На постели лежал человек. Перешагнув порог, Медонис остановился; он смотрел на худую, безжизненно-жёлтую руку, лежавшую поверх одеяла. Завёрнутый рукав белой рубахи был слишком широк для тонкой, похожей на кость руки — на ней видны несколько чётких цифр.
— Заключённый номер 103822, — пробормотал Медонис, не в силах оторвать взгляда от татуировки.
— Подойдите ближе, Антанас, — услышал он неожиданно твёрдый голос, — садитесь вот сюда. — Тонкая рука с татуировкой показала на деревянное кресло возле кровати. — Дочка, приготовь поесть нашему гостю.
Антанас Медонис сел. Он внимательно посмотрел в лицо больному и встретил насторожённый взгляд. Через мгновение припухшие веки закрыли ввалившиеся глаза.

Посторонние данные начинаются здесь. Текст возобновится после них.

(** * The to-do list repository: a shallow embedding of [sheets_helper.py]
      and of the routes [index] and [edit] of [app.py]

    The repository keeps its tasks in one worksheet of a remote spreadsheet.
    The embedding follows the Python code function by function:

    - module-level globals ([_todos_cache], [_worksheet_cache], ...) are
      fields of an explicit program state;
    - Python lists and dicts that the code shares between the cache and its
      callers live in a heap of objects addressed by references, so that
      aliasing is visible;
    - the remote worksheet, the process environment, the clock and the
      failures of remote calls are the "world" part of the state; every
      remote call is recorded in a trace;
    - exceptions are results of a state-and-error monad, [try]/[except] is a
      combinator of that monad. *)

From Stdlib Require Import ZArith String Ascii List Bool Lia DecimalString DecimalZ.
From stdpp Require Import base list strings sorting.

Local Open Scope string_scope.
Local Open Scope list_scope.

(** ** Python strings and integers

    A Python [str] is modelled by its UTF-8 encoding, a Rocq [string].
    Equality of strings and their lexicographic order by code point coincide
    with equality and byte-wise order of the encodings. *)

(** [str(n)] for an integer [n]: decimal digits, with a leading minus sign
    for negative numbers. *)
Definition py_str (n : Z) : string := NilZero.string_of_int (Z.to_int n).

(** The strings made of one or more ASCII decimal digits, with the number
    they denote. *)
Definition ascii_digits (s : string) : option Z :=
  if String.eqb s "" then None
  else Z.of_uint <$> NilEmpty.uint_of_string s.

(** An ASCII character other than a decimal digit. *)
Definition ascii_non_digit (a : ascii) : bool :=
  (nat_of_ascii a <? 128)%nat && negb (bool_decide (is_Some (Ascii.is_nat a))).

Fixpoint has_ascii_non_digit (s : string) : bool :=
  match s with
  | EmptyString => false
  | String a s' => ascii_non_digit a || has_ascii_non_digit s'
  end.

(** [str.isdigit()] and [int()] look characters up in the Unicode database
    of the interpreter, which is not part of the repository.  The two
    built-ins are therefore an interface: what is fixed is their behaviour on
    ASCII, and that a string of digits never denotes a negative number.
    [int_of_digits s] is [int(s)] for a string with [s.isdigit()], the only
    strings the code converts; [None] stands for the [ValueError] that
    [int] raises on digit characters that are not decimal (such as a
    superscript two). *)
Class PyStr := {
  str_isdigit : string -> bool;
  int_of_digits : string -> option Z;
  isdigit_empty : str_isdigit "" = false;
  isdigit_ascii_digits s n : ascii_digits s = Some n -> str_isdigit s = true;
  isdigit_ascii_other s : has_ascii_non_digit s = true -> str_isdigit s = false;
  int_ascii_digits s n : ascii_digits s = Some n -> int_of_digits s = Some n;
  int_of_digits_nonneg s n :
    str_isdigit s = true -> int_of_digits s = Some n -> (0 <= n)%Z
}.

(** ** Exceptions *)

(** The text of the [Exception] raised by [get_or_create_spreadsheet]: which
    of its four messages, with the value interpolated into it. *)
Inductive error_msg :=
  | EnvFileMissing
  | SpreadsheetIdNotSet
  | SpreadsheetIdNotFound (spreadsheet_id : string)
  | AccessFailed (cause : string).

Inductive value_error :=
  | MaxEmptySequence
  | InvalidLiteral (s : string).

(** [TransportError] stands for any other subclass of [Exception] that the
    client library lets through (a connection failure, for instance). *)
Inductive exn :=
  | APIError (msg : string)
  | SpreadsheetNotFound
  | WorksheetNotFound
  | IndexError
  | ValueError (why : value_error)
  | TransportError (msg : string)
  | Exception_ (msg : error_msg).

(** [str(e)]; for the built-in exceptions, the texts of CPython. *)
Definition exn_str (e : exn) : string :=
  match e with
  | APIError m => m
  | SpreadsheetNotFound => ""
  | WorksheetNotFound => "Todos"
  | IndexError => "list index out of range"
  | ValueError MaxEmptySequence => "max() arg is an empty sequence"
  | ValueError (InvalidLiteral s) =>
      ("invalid literal for int() with base 10: " ++ s)%string
  | TransportError m => m
  | Exception_ _ => ""
  end.

(** ** Data *)

(** A row of the worksheet is the list of its cells. *)
Abbreviation cells := (list string).

(** The dict built for a task by [get_all_todos]; [t_row] is the 1-based
    number of the worksheet row it was read from. *)
Record todo := mk_todo {
  t_id : string;
  t_row : nat;
  t_title : string;
  t_content : string;
  t_due_date : string;
  t_priority : string;
  t_created_at : string;
  t_status : string
}.

Global Instance todo_inhabited : Inhabited todo :=
  populate (mk_todo "" 0 "" "" "" "" "" "").

Global Instance todo_eq_dec : EqDecision todo.
Proof. solve_decision. Defined.

(** The dict returned by [add_todo] (it has no ["row"] and no ["status"]). *)
Record added := mk_added {
  a_id : string;
  a_title : string;
  a_content : string;
  a_due_date : string;
  a_priority : string;
  a_created_at : string
}.

(** A reading of [datetime.now()]: the instant in microseconds and its
    rendering by [strftime("%Y-%m-%d %H:%M:%S")]. *)
Record datetime := mk_datetime {
  dt_micros : Z;
  dt_text : string
}.

(** [timedelta(seconds=10)] *)
Definition CACHE_DURATION : Z := (10 * 1000000)%Z.

(** Handles of the client library. *)
Inductive Client := ClientHandle.
Inductive Spreadsheet := SpreadsheetHandle (key : string).
Inductive Worksheet := WorksheetHandle (title : string).

(** References to Python objects. *)
Abbreviation ref := nat.

(** A remote call, as recorded in the trace.  [Update r c vs] writes the
    cells [vs] into row [r] from column [c] (numbered from 0): the range
    ["A1:G1"] is row 1, column 0, seven values; ["E1"] is row 1, column 4. *)
Inductive api_call :=
  | Authorize
  | OpenByKey (key : string)
  | GetWorksheet (title : string)
  | AddWorksheet (title : string) (rows cols : nat)
  | AppendRow (values : cells)
  | RowValues (r : nat)
  | Update (r c : nat) (values : cells)
  | GetAllValues
  | DeleteRows (r : nat).

Definition is_write (c : api_call) : bool :=
  match c with
  | AddWorksheet _ _ _ | AppendRow _ | Update _ _ _ | DeleteRows _ => true
  | _ => false
  end.

(** A line printed on standard output. *)
Inductive log_line :=
  | FetchWarning (text : string).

«Проклятье, — ругался про себя Медонис, — как только держится душа в таком теле».
Голова больного по сравнению с шеей казалась несоразмерно большой. Хотя это был голый череп, обтянутый кожей. В открытый ворот рубахи видны выступающие ключицы. Во рту — обломки испорченных зубов.
— Мне ещё повезло, — заметив удивление гостя, снова заговорил отец Мильды. — Я, Иосиф Барайша, остался жив. Почти все мои товарищи погибли. Концентрационный лагерь СС — это далеко не курорт. В последний момент, перед приходом Советской Армии, нас хотели утопить в море. Но не успели, хотя уже погрузили на баржу… Я выжил и скоро смогу работать.

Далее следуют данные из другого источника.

Definition create_transaction_handler : Middleware := fun req =>
  let amount := body_get req "amount" in
  let type := body_get req "type" in
  let description := body_get req "description" in
  let date := body_get req "date" in
  let category_id := body_get req "category_id" in
  let subcategory_id := body_get req "subcategory_id" in
  let comprovativo_url := body_get req "comprovativo_url" in
  check_category_refs category_id subcategory_id;;
  transactionId ← generateNextTransactionId;
  me ← req_user_id req;
  execute (fun now =>
             insert_transaction_row
               (mkTransaction transactionId amount type description date
                  (or_null category_id) (or_null subcategory_id)
                  (sql_varchar (or_null comprovativo_url)) me now));;
  newTransaction ← select (select_transaction transactionId);
  mret (Send (mkRes 201 true "Transaction created successfully" None
                (TransactionData (head newTransaction)))).

Definition create_transaction_route (env : Env) : list Middleware :=
  [verifyToken env; requireAdminOrManager; validateTransaction env;
   create_transaction_handler].


(* ===================================================================== *)
(** ** Routes that answer with rows of their own *)
(* ===================================================================== *)

(** [res.status(s).json({ success, message, data })] with data of type [D];
    [rp_message] holds [message] on success and [error] on failure. *)
Record Reply (D : Type) : Type := mkReply {
  rp_status : Z;
  rp_success : bool;
  rp_message : string;
  rp_code : option string;
  rp_data : option D
}.
Arguments mkReply {D} _ _ _ _ _.
Arguments rp_status {D} _.
Arguments rp_success {D} _.
Arguments rp_message {D} _.
Arguments rp_code {D} _.
Arguments rp_data {D} _.

Definition Handler (D : Type) : Type := Request -> M (Reply D).

(** What the error handler, or a middleware, sent: it carries no row. *)
Definition refusal {D : Type} (res : Response) : Reply D :=
  mkReply (res_status res) (res_success res) (res_message res) (res_code res) None.

(** A request served by the guards of a route and its handler, then by the
    error handler if one of them threw. *)
Fixpoint answer {D : Type} (guards : list Middleware) (h : Handler D) (req : Request)
    (w : World) : Reply D * World :=
  match guards with
  | [] =>
      match h req w with
      | (inl e, w') => let (res, w'') := errorHandler e w' in (refusal res, w'')
      | (inr r, w') => (r, w')
      end
  | g :: rest =>
      match g req w with
      | (inl e, w') => let (res, w'') := errorHandler e w' in (refusal res, w'')
      | (inr (Next req'), w') => answer rest h req' w'
      | (inr (Send res), w') => (refusal res, w')
      end
  end.

(** A body value as a text column keeps it; the validated bodies hold a
    string where one is written. *)
Definition as_text (v : Js.value) : string := default "" (sql_varchar v).

(** [column = ?] on a text column under the collation of the table: the
    strings compare by their weights.  [weight] is the collation. *)
Definition text_eq (weight : string -> string) (column : string) (param : Js.value) : bool :=
  match param with
  | Js.Str s => String.eqb (weight column) (weight s)
  | _ => false
  end.

(* ===================================================================== *)
(** ** routes/categoryRoutes: creation and update *)
(* ===================================================================== *)

(** [SELECT c.id, c.name, p.name as created_by_name FROM categories c
     LEFT JOIN profiles p ON c.created_by = p.id] *)
Record CategoryView : Type := mkCategoryView {
  cv_id : string; cv_name : string; cv_created_by_name : option string
}.

Definition category_views (d : Database) (c : CategoryRow) : list CategoryView :=
  match filter (fun p => String.eqb (c_created_by c) (p_id p)) (profiles d) with
  | [] => [mkCategoryView (c_id c) (c_name c) None]
  | ps => map (fun p => mkCategoryView (c_id c) (c_name c) (Some (p_name p))) ps
  end.

(** [... WHERE c.id = ?] *)
Definition select_category_view (id : string) (d : Database) : list CategoryView :=
  flat_map (category_views d) (filter (fun c => String.eqb (c_id c) id) (categories d)).

(** [validateCategory]; the [trim()] rewrites [req.body.name]. *)
Definition validateCategory : Middleware := fun req =>
  let name := trim (validator_string (body_get req "name")) in
  let req' := mkReq (req_authorization req) (req_param req) (req_query req)
                (<["name" := Js.Str name]> (req_body req)) (req_user req) in
  handleValidationErrors
    (check (length_between name 2 100)
       "name" "Category name must be between 2 and 100 characters") req'.

(** [INSERT INTO categories (id, name, created_by) VALUES (?, ?, ?)] *)
Definition insert_category_row (row : CategoryRow) (d : Database) : Database :=
  mkDb (users d) (profiles d) (categories d ++ [row]) (subcategories d) (transactions d).

(** [UPDATE categories SET name = ?, updated_at = NOW() WHERE id = ?] *)
Definition rename_category (id name : string) (d : Database) : Database :=
  mkDb (users d) (profiles d)
       (map (fun c => if String.eqb (c_id c) id
                      then mkCategory (c_id c) name (c_created_by c) else c) (categories d))
       (subcategories d) (transactions d).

Больной потянулся к папиросной коробке.
Вошла Мильда. Девушка успела переодеться. На ней было синее бархатное платье с открытым воротом и туфли на высоких каблуках. Медонис-Фрикке не спускал с неё восторженных глаз.

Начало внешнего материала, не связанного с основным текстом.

(** Where the text of a rendered span comes from.  A flat field is shown
    through [fill], except the two names, which use [||]; a subsection field
    is shown through [fill] and carries its kind and position, except the
    one span of a summary paragraph that shows [section.subject] as it is. *)
Definition spanOrigin (data : PlaafpData) (n : node) : Prop :=
  match n with
  | Text _ | Unescaped _ => True
  | Span field value None None =>
      ∃ v, getStr data field = OK v
           ∧ ((field = u "studentName" ∧ value = orElse v (u "______ (student name)"))
              ∨ (field = u "parentName" ∧ value = orElse v (u "______ (parent name)"))
              ∨ (∃ p, placeholderOf topPlaceholders field = Some p ∧ value = fill v p))
  | Span field value (Some kind) (Some i) =>
      ∃ sec v, sectionAt data kind i = Some sec ∧ secStr sec field = OK v
               ∧ ((∃ p, placeholderOf (sectionPlaceholders kind) field = Some p
                        ∧ value = fill v p)
                  ∨ (kind = summary ∧ field = u "subject" ∧ v = Some value))
  | Span _ _ _ _ => False
  end.

(** The located element of a span. *)
Definition spanElement (field value : jsstring) (sectionType : option sectionKind)
    (index : option nat) : element :=
  Element field ((λ i, numToString (N.of_nat i)) <$> index) (kindName <$> sectionType) value.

— Папочка, ты же обещал мне — три папиросы в день!
— Ладно, дочка, ещё только одну.
— Как вы спаслись? — спросил Антанас.
— Эсэсовцы не успели вывезти баржи в море. Русские солдаты разогнали охрану и открыли выход на палубу. Через час было бы уже поздно, мы задыхались в трюме. Как видите, все очень просто. — Иосиф Барайша неглубоко затянулся папиросой. — Ну, а вы… что случилось с вами?
— Мой отец был учителем. В сороковом году стал коммунистом. Пришли немцы и всех нас, всю семью арестовали, — без особого воодушевления начал рассказывать Эрнст-Антанас. — Несколько дней я сидел в тюрьме, а потом под угрозой смерти мне предложили работать по специальности… Я согласился, другого ведь ничего не оставалось делать? — он выжидающе посмотрел на больного.
— Продолжайте, я слушаю.
— Меня взял к себе в имение помещик фон Браухер. Я был подручным электрика на мельнице. Там я работал всю войну. — Антанас заметил пристальный взгляд Барайши на своих руках.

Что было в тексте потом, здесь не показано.